Conversations with Sub-Saharan Migrants

By Amy Lane

Blessy, her son, and Peh Sic

Blessy, her son, and Seh Picas

We were fortunate enough to have three subsaharan people talk to us in Rabat about their experiences after migrating.  Two men were from Cameroon and one woman was from Nigeria.  The first man to talk had the best English of them all, the two men were francophone and the woman from Nigeria spoke pigeon -a dialect that was created in order to communicate without the colonizers knowledge- but not formal English.  The first man to speak was Pierre de la Grange and founder of Collectif de Communities Subsaharienne en Moroc (CCSM).  De la Grange claims that only 3/10ths of subsaharan migrants plan to go on to Europe, 2/10ths plan to remain in Morocco, and the remaining half plan on returning to their country of origin after spending time in universities.  De la Grange came to Morocco for the jujitsu World Cup and stayed in order to help change the image of subsaharans in Morocco.  He also collects clothing and bedding and hands them out to those in need.  De la Grange mentioned that subsaharan students in Morocco legally found themselves judged just as harshly as if they did not have papers.  Local police often gather up the subsaharans then take them to the desert and leave them, many legal students are caught in the mess just because of their origin.  CCSM works with other NGOs like OMDH and AMDH who have adopted human rights universals upon which to operate.

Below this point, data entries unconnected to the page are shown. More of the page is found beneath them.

(** The loop of [generateWarnings] pushes one warning for each component
    that is saturated or near zero. *)
Lemma warnings_loop_length (f : list string -> number -> nat -> list string)
    (arr : list number) (i : nat) (acc : list string) :
  (forall w v j,
     f w v j = if (v >= Fin 0.99)%js then w ++ [default "undefined"
                   (["Algorithmic"; "Information"; "Dynamical"; "Geometric"] !! j)
                   +:+ " complexity is saturated"]
               else if (v <= Fin 0.01)%js then w ++ [default "undefined"
                   (["Algorithmic"; "Information"; "Dynamical"; "Geometric"] !! j)
                   +:+ " complexity is near zero"]
               else w) ->
  length (reduce_from f i arr acc)
  = (length acc
     + length (List.filter (fun v => (v >= Fin 0.99)%js) arr)
     + length (List.filter (fun v => (v <= Fin 0.01)%js) arr))%nat.
Proof.
  intros Hf. revert i acc.
  induction arr as [|v arr IH]; intros i acc; cbn [reduce_from List.filter].
  - cbn. lia.
  - rewrite IH, Hf.
    destruct (v >= Fin 0.99)%js eqn:Es.
    + rewrite (saturated_not_empty v Es). rewrite length_app. cbn [length]. lia.
    + destruct (v <= Fin 0.01)%js; [rewrite length_app|]; cbn [length]; lia.
Qed.

Lemma filter_nonempty {A : Type} (p : A -> bool) (l : list A) :
  length (List.filter p l) <> 0%nat -> exists x, x ∈ l /\ p x = true.
Proof.
  induction l as [|a l IH]; cbn [List.filter]; [intros H; contradiction H; reflexivity|].
  destruct (p a) eqn:E.
  - intros _. exists a. split; [constructor | exact E].
  - intros H. destruct (IH H) as (x & Hx & Hp).
    exists x. split; [constructor; exact Hx | exact Hp].
Qed.

(** X29: [validateState] reports a valid vector as valid; the number of its
    warnings is the number of saturated components plus the number of
    near-zero components, plus one when the spread of the components exceeds
    0.8; at most four components are counted; and a vector reported as
    balanced has no saturated or no near-zero component and carries no
    warning about the spread. *)
Theorem X29_validateState_report (v : ComplexityVector) :
  Vector.valid v ->
  let r := ComplexityMath.validateState v in
  let arr := Vector.toArray v in
  sv_valid r = true /\
  length (sv_warnings r)
  = (sv_saturated r + sv_empty r
     + (if (Math.max_of arr - Math.min_of arr > Fin 0.8)%js then 1 else 0))%nat /\
  (sv_saturated r + sv_empty r <= 4)%nat /\
  (sv_balanced r = true ->
   (sv_saturated r = 0%nat \/ sv_empty r = 0%nat) /\
   length (sv_warnings r) = (sv_saturated r + sv_empty r)%nat).
Proof.
  intros Hv r arr.
  assert (Hlen : length (sv_warnings r)
                 = (sv_saturated r + sv_empty r
                    + (if (Math.max_of arr - Math.min_of arr > Fin 0.8)%js
                       then 1 else 0))%nat).
  { subst r arr. unfold ComplexityMath.validateState, ComplexityMath.generateWarnings.
    cbn [sv_warnings sv_saturated sv_empty]. unfold reduce.
    destruct (_ > Fin 0.8)%js.
    - rewrite length_app, warnings_loop_length by reflexivity. cbn [length]. lia.
    - rewrite warnings_loop_length by reflexivity. cbn [length]. lia. }
  split; [|split; [exact Hlen|]].
  { subst r. components v Hv.
    unfold ComplexityMath.validateState. cbn [sv_valid Vector.toArray data forallb].
    repeat match goal with
           | Hq : 0 <= ?q <= 1 |- context [(Fin ?q >= Fin 0)%js] =>
               rewrite (proj2 (ge_Fin q 0) (proj1 Hq)),
                       (proj2 (le_Fin q 1) (proj2 Hq))
           end.
    reflexivity. }
  assert (Hcount : (sv_saturated r + sv_empty r <= 4)%nat).
  { pose proof Hv as [H4 _].
    { clear Hlen. subst r. unfold ComplexityMath.validateState.
      cbn [sv_saturated sv_empty]. unfold Vector.toArray.
      destruct v as [l]. cbn [data] in *.
      destruct l as [|a [|b [|c [|d [|]]]]]; try discriminate H4.
      cbn [List.filter].
      destruct (a >= Fin 0.99)%js eqn:Ea; [rewrite (saturated_not_empty a Ea)|];
      destruct (b >= Fin 0.99)%js eqn:Eb; [rewrite (saturated_not_empty b Eb)| |
                                           rewrite (saturated_not_empty b Eb)|];
      destruct (c >= Fin 0.99)%js eqn:Ec;
        try rewrite (saturated_not_empty c Ec);
      destruct (d >= Fin 0.99)%js eqn:Ed;
        try rewrite (saturated_not_empty d Ed);
      repeat match goal with
             | |- context [(?y <= Fin 0.01)%js] => destruct (y <= Fin 0.01)%js
             end; cbn [length]; lia. } }
  split; [exact Hcount|].
  intros Hbal.
  assert (Hspread : (Math.max_of arr - Math.min_of arr > Fin 0.8)%js = false
                    /\ (sv_saturated r = 0%nat \/ sv_empty r = 0%nat)).
  { subst r arr. unfold ComplexityMath.validateState in *.
    cbn [sv_balanced sv_saturated sv_empty] in *.
    components v Hv. unfold Vector.toArray in *. cbn [data] in *.
    change [Fin x; Fin x0; Fin x1; Fin x2] with (Fin <$> [x; x0; x1; x2]) in *.
    destruct (max_of_Fin x [x0; x1; x2]) as (M & EM & HM & _).
    destruct (min_of_Fin x [x0; x1; x2]) as (m & Em & Hmin & _).
    rewrite EM, Em in *.
    cbn [Number.sub Number.neg Number.add] in *.
    unfold Number.lt in Hbal. apply Qltb_lt in Hbal.
    split.
    { unfold Number.gt, Number.lt. apply Qltb_ge. lra. }
    destruct (length (List.filter (fun v => (v >= Fin 0.99)%js)
                        (Fin <$> [x; x0; x1; x2]))) eqn:Es; [left; reflexivity|].
    destruct (length (List.filter (fun v => (v <= Fin 0.01)%js)
                        (Fin <$> [x; x0; x1; x2]))) eqn:Ee; [right; reflexivity|].
    exfalso.
    destruct (filter_nonempty (fun v => (v >= Fin 0.99)%js)
                (Fin <$> [x; x0; x1; x2]) ltac:(rewrite Es; discriminate))
      as (hi & Hhi & Phi).
    destruct (filter_nonempty (fun v => (v <= Fin 0.01)%js)
                (Fin <$> [x; x0; x1; x2]) ltac:(rewrite Ee; discriminate))
      as (lo & Hlo & Plo).
    apply list_elem_of_fmap in Hhi as (qh & -> & Hqh).
    apply list_elem_of_fmap in Hlo as (ql & -> & Hql).
    apply ge_Fin in Phi. apply le_Fin in Plo.
    rewrite Forall_forall in HM, Hmin.
    pose proof (HM qh Hqh). pose proof (Hmin ql Hql). lra. }
  destruct Hspread as [Hs Hor]. split; [exact Hor|].
  rewrite Hlen, Hs. lia.
Qed.

Lemma X29_witness :
  let v := mkVector [Fin 1; Fin 0.995; Fin 0; Fin 0.5] in
  Vector.valid v /\
  let r := ComplexityMath.validateState v in
  let arr := Vector.toArray v in
  sv_valid r = true /\
  length (sv_warnings r)
  = (sv_saturated r + sv_empty r
     + (if (Math.max_of arr - Math.min_of arr > Fin 0.8)%js then 1 else 0))%nat /\
  (sv_saturated r + sv_empty r <= 4)%nat /\
  (sv_balanced r = true ->
   (sv_saturated r = 0%nat \/ sv_empty r = 0%nat) /\
   length (sv_warnings r) = (sv_saturated r + sv_empty r)%nat).
Proof.
  intros v.
  assert (Hv : Vector.valid v) by (apply validb_spec; reflexivity).
  split; [exact Hv|].
  exact (X29_validateState_report v Hv).
Defined.

(** The report on a vector with two saturated components, one at zero and a
    spread of 1: four warnings. *)
Lemma validateState_example :
  ComplexityMath.validateState (mkVector [Fin 1; Fin 0.995; Fin 0; Fin 0.5])
  = mkStateValidation true 2 1 false
      ["Algorithmic complexity is saturated";
       "Information complexity is saturated";
       "Dynamical complexity is near zero";
       "Highly unbalanced complexity distribution"].
Proof. vm_compute. reflexivity. Qed.

(** ** The time series chart *)

Lemma length_shift_snoc {A : Type} (l : list A) (x : A) :
  length (TimeSeries.shift (l ++ [x])) = length l.
Proof. destruct l; cbn; [reflexivity|]. rewrite length_app. cbn. lia. Qed.

Lemma last_shift_snoc {A : Type} (l : list A) (x : A) :
  l <> [] -> last (TimeSeries.shift (l ++ [x])) = Some x.
Proof.
  destruct l as [|a l]; [intros H; contradiction H; reflexivity|].
  intros _. cbn. apply last_snoc.
Qed.

(** One call of [recordState] on a chart whose arrays are parallel, hold
    the last [min k maxPoints] of the counter values below [k], and whose
    counter is [k]. *)
Lemma recordState_step (c : TimeSeriesChart) (st : ComplexityState) (k : nat) :
  let mp := ts_maxPoints c in
  ts_operationCount c = k ->
  parallel (ts_history c) (Nat.min k mp) ->
  sr_operations (ts_history c) = seq (k - Nat.min k mp) (Nat.min k mp) ->
  let c' := TimeSeries.recordState c st in
  ts_maxPoints c' = mp /\
  ts_operationCount c' = S k /\
  parallel (ts_history c') (Nat.min (S k) mp) /\
  sr_operations (ts_history c') = seq (S k - Nat.min (S k) mp) (Nat.min (S k) mp) /\
  ((0 < mp)%nat ->
   last (sr_algorithmic (ts_history c'))
   = Some (at_index (Vector.toArray (vector st)) 0) /\
   last (sr_information (ts_history c'))
   = Some (at_index (Vector.toArray (vector st)) 1) /\
   last (sr_dynamical (ts_history c'))
   = Some (at_index (Vector.toArray (vector st)) 2) /\
   last (sr_geometric (ts_history c'))
   = Some (at_index (Vector.toArray (vector st)) 3) /\
   last (sr_scalar (ts_history c')) = Some (State.getScalar st None None)).
Proof.
  intros mp Hk (L0 & L1 & L2 & L3 & L4 & L5) Hops c'.
  subst c'. unfold TimeSeries.recordState. fold mp.
  cbn [ts_maxPoints ts_operationCount ts_history sr_operations].
  rewrite length_app, L0. cbn [length]. rewrite Hk.
  split; [reflexivity|]. split; [reflexivity|].
  destruct (Nat.ltb_spec mp (Nat.min k mp + 1)) as [Hfull|Hroom].
  - assert (Hmin : Nat.min k mp = mp) by lia.
    assert (Hmin' : Nat.min (S k) mp = mp) by lia.
    rewrite Hmin in *. rewrite Hmin'.
    cbn [sr_operations sr_algorithmic sr_information sr_dynamical
         sr_geometric sr_scalar].
    split.
    { unfold parallel.
      cbn [sr_operations sr_algorithmic sr_information sr_dynamical
           sr_geometric sr_scalar].
      rewrite !length_shift_snoc. tauto. }
    split.
    { rewrite Hops.
      replace k with ((k - mp) + mp)%nat at 2 by lia.
      rewrite <- seq_S. cbn [TimeSeries.shift tail seq].
      f_equal. lia. }
    intros Hpos.
    rewrite !last_shift_snoc; [tauto| | | | |];
      intros E; [rewrite E in L5|rewrite E in L4|rewrite E in L3
                |rewrite E in L2|rewrite E in L1]; cbn in *; lia.
  - assert (Hmin : Nat.min k mp = k) by lia.
    assert (Hmin' : Nat.min (S k) mp = S k) by lia.
    rewrite Hmin in *. rewrite Hmin'.
    cbn [sr_operations sr_algorithmic sr_information sr_dynamical
         sr_geometric sr_scalar].
    split.
    { unfold parallel.
      cbn [sr_operations sr_algorithmic sr_information sr_dynamical
           sr_geometric sr_scalar].
      rewrite !length_app, L0, L1, L2, L3, L4, L5. cbn [length].
      repeat split; lia. }
    split.
    { rewrite Hops. replace (k - k)%nat with 0%nat by lia.
      replace (S k - S k)%nat with 0%nat by lia.
      rewrite seq_S. reflexivity. }
    intros _. rewrite !last_snoc. tauto.
Qed.

Lemma chart_after_snoc (maxPoints : option nat) (first : ComplexityState)
    (later : list ComplexityState) (st : ComplexityState) :
  chart_after maxPoints first (later ++ [st])
  = TimeSeries.recordState (chart_after maxPoints first later) st.
Proof. unfold chart_after. rewrite fold_left_app. reflexivity. Qed.

(** X30: a chart built on a state and notified any number of times has
    recorded one point per call: its counter is the number of calls, its six
    arrays are parallel and hold the last [maxPoints] points at most, the
    operation labels are the consecutive counter values of these calls, and
    with room for at least one point the newest point is the vector and the
    scalar of the state recorded last. *)
Theorem X30_chart_series_parallel_and_bounded
    (maxPoints : option nat) (first : ComplexityState)
    (later : list ComplexityState) :
  let c := chart_after maxPoints first later in
  let mp := default 50%nat maxPoints in
  let k := S (length later) in
  let newest := List.last later first in
  ts_maxPoints c = mp /\
  ts_operationCount c = k /\
  parallel (ts_history c) (Nat.min k mp) /\
  sr_operations (ts_history c) = seq (k - Nat.min k mp) (Nat.min k mp) /\
  ((0 < mp)%nat ->
   last (sr_algorithmic (ts_history c))
   = Some (at_index (Vector.toArray (vector newest)) 0) /\
   last (sr_information (ts_history c))
   = Some (at_index (Vector.toArray (vector newest)) 1) /\
   last (sr_dynamical (ts_history c))
   = Some (at_index (Vector.toArray (vector newest)) 2) /\
   last (sr_geometric (ts_history c))
   = Some (at_index (Vector.toArray (vector newest)) 3) /\
   last (sr_scalar (ts_history c)) = Some (State.getScalar newest None None)).
Proof.
  induction later as [|st later IH] using rev_ind; intros c mp k newest.
  - subst c k newest. unfold chart_after, TimeSeries.new.
    cbn [fold_left length List.last]. fold mp.
    apply (recordState_step (mkChart mp TimeSeries.no_points 0) first 0%nat).
    + reflexivity.
    + cbn. repeat split; reflexivity.
    + reflexivity.
  - subst c k newest. rewrite chart_after_snoc, length_app, List.last_last.
    cbn [length]. replace (S (length later + 1)) with (S (S (length later))) by lia.
    destruct IH as (Hmp & Hk & Hpar & Hops & _). fold mp in Hmp.
    rewrite <- Hmp.
    apply (recordState_step (chart_after maxPoints first later) st
             (S (length later))).
    + exact Hk.
    + rewrite Hmp. exact Hpar.
    + rewrite Hmp. exact Hops.
Qed.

Seh Picas was the second man from Cameroon and left home because there was little options for him.  He attended University of Yaounde I then worked as a for Club Safari, the biggest club in the city, and felt that he needed more so he made the long trip North.

Blessy was the Nigerian woman who talked about her migration and life in Morocco.  At one point during the talk, she swung her baby from where she was carrying him on her back.  This woman traveled from Nigeria with one baby to Libya and stayed with her husband for four years.  They decided that when the political instability began they would leave.  Blessy and two children left for Morocco by foot while her husband went back to Nigeria.  Blessy, pregnant and two children in tow walked 16 days to get to Morocco where she has been for two years. Her husband came as soon as she was able to obtain a room to rent.  She said that with money the walk from Nigeria to morocco would take two to three weeks; however, without funds the walk could take up to two months.

It was an interesting discussion because a few days prior we had a meeting with the editor of the magazine Gibraltar.  In the first issue was a feature on a man migrating to Spain from Limbe, Cameroon.  It was important to see what their lives were like once they reached their intended destination.  Blessy would only go back to Nigeria if she had the ones but seems to be content here.  However, she makes her living by begging.  Her children go off to school and she goes to the street in search of the rent money.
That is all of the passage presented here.